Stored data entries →
|---|

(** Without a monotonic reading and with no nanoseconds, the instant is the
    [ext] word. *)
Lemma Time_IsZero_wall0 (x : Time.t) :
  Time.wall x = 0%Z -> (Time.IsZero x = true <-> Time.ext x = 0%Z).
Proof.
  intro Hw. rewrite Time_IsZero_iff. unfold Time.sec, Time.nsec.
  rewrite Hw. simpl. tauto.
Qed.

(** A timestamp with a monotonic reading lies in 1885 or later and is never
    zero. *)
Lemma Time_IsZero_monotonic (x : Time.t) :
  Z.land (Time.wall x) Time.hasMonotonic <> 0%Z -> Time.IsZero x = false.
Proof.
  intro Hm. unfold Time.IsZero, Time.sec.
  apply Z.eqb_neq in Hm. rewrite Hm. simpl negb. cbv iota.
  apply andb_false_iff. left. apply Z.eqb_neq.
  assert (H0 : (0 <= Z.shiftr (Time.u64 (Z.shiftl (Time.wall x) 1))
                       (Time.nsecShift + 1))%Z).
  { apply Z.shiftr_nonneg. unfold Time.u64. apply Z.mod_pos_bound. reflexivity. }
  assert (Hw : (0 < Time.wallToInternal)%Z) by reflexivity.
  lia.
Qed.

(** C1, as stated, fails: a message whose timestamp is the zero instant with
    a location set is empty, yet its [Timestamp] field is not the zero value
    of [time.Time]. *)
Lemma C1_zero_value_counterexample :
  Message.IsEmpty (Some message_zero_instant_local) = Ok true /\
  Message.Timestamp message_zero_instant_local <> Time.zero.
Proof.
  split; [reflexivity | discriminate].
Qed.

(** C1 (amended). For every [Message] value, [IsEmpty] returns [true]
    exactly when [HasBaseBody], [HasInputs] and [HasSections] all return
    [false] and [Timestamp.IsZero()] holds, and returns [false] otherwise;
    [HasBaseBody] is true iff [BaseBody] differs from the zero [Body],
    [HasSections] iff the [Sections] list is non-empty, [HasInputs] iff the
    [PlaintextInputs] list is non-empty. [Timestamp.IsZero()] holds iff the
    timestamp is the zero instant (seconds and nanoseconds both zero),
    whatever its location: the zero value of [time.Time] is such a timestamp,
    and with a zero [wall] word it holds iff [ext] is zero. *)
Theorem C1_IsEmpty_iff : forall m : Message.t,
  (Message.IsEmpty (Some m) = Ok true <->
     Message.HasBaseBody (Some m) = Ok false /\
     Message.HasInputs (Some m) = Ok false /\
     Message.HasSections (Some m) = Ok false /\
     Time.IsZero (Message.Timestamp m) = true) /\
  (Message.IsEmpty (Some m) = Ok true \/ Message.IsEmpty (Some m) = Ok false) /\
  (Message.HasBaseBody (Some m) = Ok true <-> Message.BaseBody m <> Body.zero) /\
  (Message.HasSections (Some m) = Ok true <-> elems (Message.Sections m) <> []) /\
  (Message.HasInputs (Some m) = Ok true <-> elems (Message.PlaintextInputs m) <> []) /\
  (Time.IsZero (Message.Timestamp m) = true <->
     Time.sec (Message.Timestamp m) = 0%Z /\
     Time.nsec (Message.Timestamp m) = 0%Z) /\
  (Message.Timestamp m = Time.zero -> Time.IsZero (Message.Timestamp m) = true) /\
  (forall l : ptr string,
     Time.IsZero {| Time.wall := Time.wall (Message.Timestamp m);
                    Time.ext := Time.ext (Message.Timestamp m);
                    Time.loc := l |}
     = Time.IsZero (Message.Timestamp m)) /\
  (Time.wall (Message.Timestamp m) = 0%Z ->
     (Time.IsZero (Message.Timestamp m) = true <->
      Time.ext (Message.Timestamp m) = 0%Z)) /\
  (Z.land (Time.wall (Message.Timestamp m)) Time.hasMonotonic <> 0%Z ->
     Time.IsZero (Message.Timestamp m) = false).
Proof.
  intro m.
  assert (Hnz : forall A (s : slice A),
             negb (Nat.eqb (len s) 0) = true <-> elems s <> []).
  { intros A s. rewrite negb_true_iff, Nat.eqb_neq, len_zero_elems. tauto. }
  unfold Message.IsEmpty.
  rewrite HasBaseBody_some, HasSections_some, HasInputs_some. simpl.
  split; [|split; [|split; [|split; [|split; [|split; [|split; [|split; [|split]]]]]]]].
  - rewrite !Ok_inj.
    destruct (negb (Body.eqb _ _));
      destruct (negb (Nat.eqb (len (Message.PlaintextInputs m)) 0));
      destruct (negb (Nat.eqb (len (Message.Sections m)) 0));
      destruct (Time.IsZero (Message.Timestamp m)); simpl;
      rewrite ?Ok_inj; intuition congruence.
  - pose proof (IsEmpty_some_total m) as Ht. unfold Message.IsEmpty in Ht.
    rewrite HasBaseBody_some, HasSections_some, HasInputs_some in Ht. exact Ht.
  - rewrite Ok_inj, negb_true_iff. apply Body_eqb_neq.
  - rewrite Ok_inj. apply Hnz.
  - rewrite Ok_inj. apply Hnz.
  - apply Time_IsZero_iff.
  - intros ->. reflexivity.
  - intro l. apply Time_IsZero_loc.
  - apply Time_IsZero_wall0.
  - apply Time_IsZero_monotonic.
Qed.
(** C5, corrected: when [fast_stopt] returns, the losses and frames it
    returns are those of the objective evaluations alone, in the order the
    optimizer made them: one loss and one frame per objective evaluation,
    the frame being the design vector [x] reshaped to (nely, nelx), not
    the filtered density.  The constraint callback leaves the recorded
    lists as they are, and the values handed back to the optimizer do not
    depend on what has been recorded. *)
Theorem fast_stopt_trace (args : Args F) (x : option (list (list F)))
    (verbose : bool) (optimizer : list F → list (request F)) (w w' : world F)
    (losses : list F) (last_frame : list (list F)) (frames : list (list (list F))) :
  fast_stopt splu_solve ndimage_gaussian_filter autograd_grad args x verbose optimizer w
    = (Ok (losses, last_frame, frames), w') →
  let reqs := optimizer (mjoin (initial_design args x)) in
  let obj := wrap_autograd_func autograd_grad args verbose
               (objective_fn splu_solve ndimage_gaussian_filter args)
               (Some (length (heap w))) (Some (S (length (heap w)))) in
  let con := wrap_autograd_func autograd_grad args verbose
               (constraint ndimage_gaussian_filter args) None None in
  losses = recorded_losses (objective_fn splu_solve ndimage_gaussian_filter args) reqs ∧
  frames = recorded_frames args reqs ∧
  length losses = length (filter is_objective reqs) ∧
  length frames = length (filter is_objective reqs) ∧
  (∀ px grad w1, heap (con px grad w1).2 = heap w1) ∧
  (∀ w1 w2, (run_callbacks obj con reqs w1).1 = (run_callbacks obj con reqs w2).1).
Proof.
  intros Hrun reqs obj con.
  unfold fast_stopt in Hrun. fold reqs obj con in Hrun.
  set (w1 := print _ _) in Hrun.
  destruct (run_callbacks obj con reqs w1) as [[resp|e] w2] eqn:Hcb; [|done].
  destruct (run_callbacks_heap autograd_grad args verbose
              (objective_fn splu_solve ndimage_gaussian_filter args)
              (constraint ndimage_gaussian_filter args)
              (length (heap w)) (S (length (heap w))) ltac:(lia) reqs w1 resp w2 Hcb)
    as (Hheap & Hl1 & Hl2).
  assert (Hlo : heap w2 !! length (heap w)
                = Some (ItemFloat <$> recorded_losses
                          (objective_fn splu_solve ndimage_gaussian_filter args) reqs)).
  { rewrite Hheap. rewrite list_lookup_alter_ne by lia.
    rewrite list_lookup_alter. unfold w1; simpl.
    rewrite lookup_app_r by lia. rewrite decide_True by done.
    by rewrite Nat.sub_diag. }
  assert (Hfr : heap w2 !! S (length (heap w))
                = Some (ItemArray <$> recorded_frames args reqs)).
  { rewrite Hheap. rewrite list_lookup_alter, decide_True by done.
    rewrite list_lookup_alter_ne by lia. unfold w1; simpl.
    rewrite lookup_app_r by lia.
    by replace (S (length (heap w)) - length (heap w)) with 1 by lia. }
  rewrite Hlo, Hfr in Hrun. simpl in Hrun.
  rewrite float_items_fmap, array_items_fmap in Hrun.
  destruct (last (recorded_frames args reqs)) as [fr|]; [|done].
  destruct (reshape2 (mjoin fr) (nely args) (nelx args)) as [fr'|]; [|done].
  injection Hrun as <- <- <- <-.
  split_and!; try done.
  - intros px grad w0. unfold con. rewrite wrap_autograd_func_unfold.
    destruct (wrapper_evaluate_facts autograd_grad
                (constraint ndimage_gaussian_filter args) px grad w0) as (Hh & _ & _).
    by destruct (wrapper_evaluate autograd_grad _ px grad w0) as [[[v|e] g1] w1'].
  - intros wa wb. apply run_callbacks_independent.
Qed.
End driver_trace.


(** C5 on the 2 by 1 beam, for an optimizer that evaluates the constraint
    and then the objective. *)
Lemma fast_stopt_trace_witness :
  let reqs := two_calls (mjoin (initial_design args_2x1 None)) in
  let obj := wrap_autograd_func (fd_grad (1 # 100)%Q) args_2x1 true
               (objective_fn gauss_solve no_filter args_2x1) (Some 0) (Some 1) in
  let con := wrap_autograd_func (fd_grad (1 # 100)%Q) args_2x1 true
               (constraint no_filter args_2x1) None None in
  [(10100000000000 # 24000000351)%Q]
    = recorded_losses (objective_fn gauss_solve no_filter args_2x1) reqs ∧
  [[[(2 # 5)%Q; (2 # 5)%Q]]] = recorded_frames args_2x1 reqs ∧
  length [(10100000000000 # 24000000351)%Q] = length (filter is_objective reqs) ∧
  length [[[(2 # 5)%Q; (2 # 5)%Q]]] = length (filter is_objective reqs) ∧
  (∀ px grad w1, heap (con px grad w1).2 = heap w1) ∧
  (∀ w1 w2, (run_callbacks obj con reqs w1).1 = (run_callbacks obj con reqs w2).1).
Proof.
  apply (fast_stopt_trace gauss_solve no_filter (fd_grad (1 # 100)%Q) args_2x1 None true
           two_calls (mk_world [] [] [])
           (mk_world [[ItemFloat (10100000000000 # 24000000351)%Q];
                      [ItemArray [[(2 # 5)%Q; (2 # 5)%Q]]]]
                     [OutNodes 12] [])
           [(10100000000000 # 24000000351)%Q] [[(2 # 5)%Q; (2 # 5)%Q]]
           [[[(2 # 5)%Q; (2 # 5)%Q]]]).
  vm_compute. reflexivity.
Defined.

|---|

Instructions for the task →
What you return should be exactly the lines above, starting at the one with "rewrite ?Ok_inj; intuition congruence." and ending at the one with "(verbose : bool)", and nothing else.

Result →
      rewrite ?Ok_inj; intuition congruence.
  - pose proof (IsEmpty_some_total m) as Ht. unfold Message.IsEmpty in Ht.
    rewrite HasBaseBody_some, HasSections_some, HasInputs_some in Ht. exact Ht.
  - rewrite Ok_inj, negb_true_iff. apply Body_eqb_neq.
  - rewrite Ok_inj. apply Hnz.
  - rewrite Ok_inj. apply Hnz.
  - apply Time_IsZero_iff.
  - intros ->. reflexivity.
  - intro l. apply Time_IsZero_loc.
  - apply Time_IsZero_wall0.
  - apply Time_IsZero_monotonic.
Qed.
(** C5, corrected: when [fast_stopt] returns, the losses and frames it
    returns are those of the objective evaluations alone, in the order the
    optimizer made them: one loss and one frame per objective evaluation,
    the frame being the design vector [x] reshaped to (nely, nelx), not
    the filtered density.  The constraint callback leaves the recorded
    lists as they are, and the values handed back to the optimizer do not
    depend on what has been recorded. *)
Theorem fast_stopt_trace (args : Args F) (x : option (list (list F)))
    (verbose : bool) (optimizer : list F → list (request F)) (w w' : world F)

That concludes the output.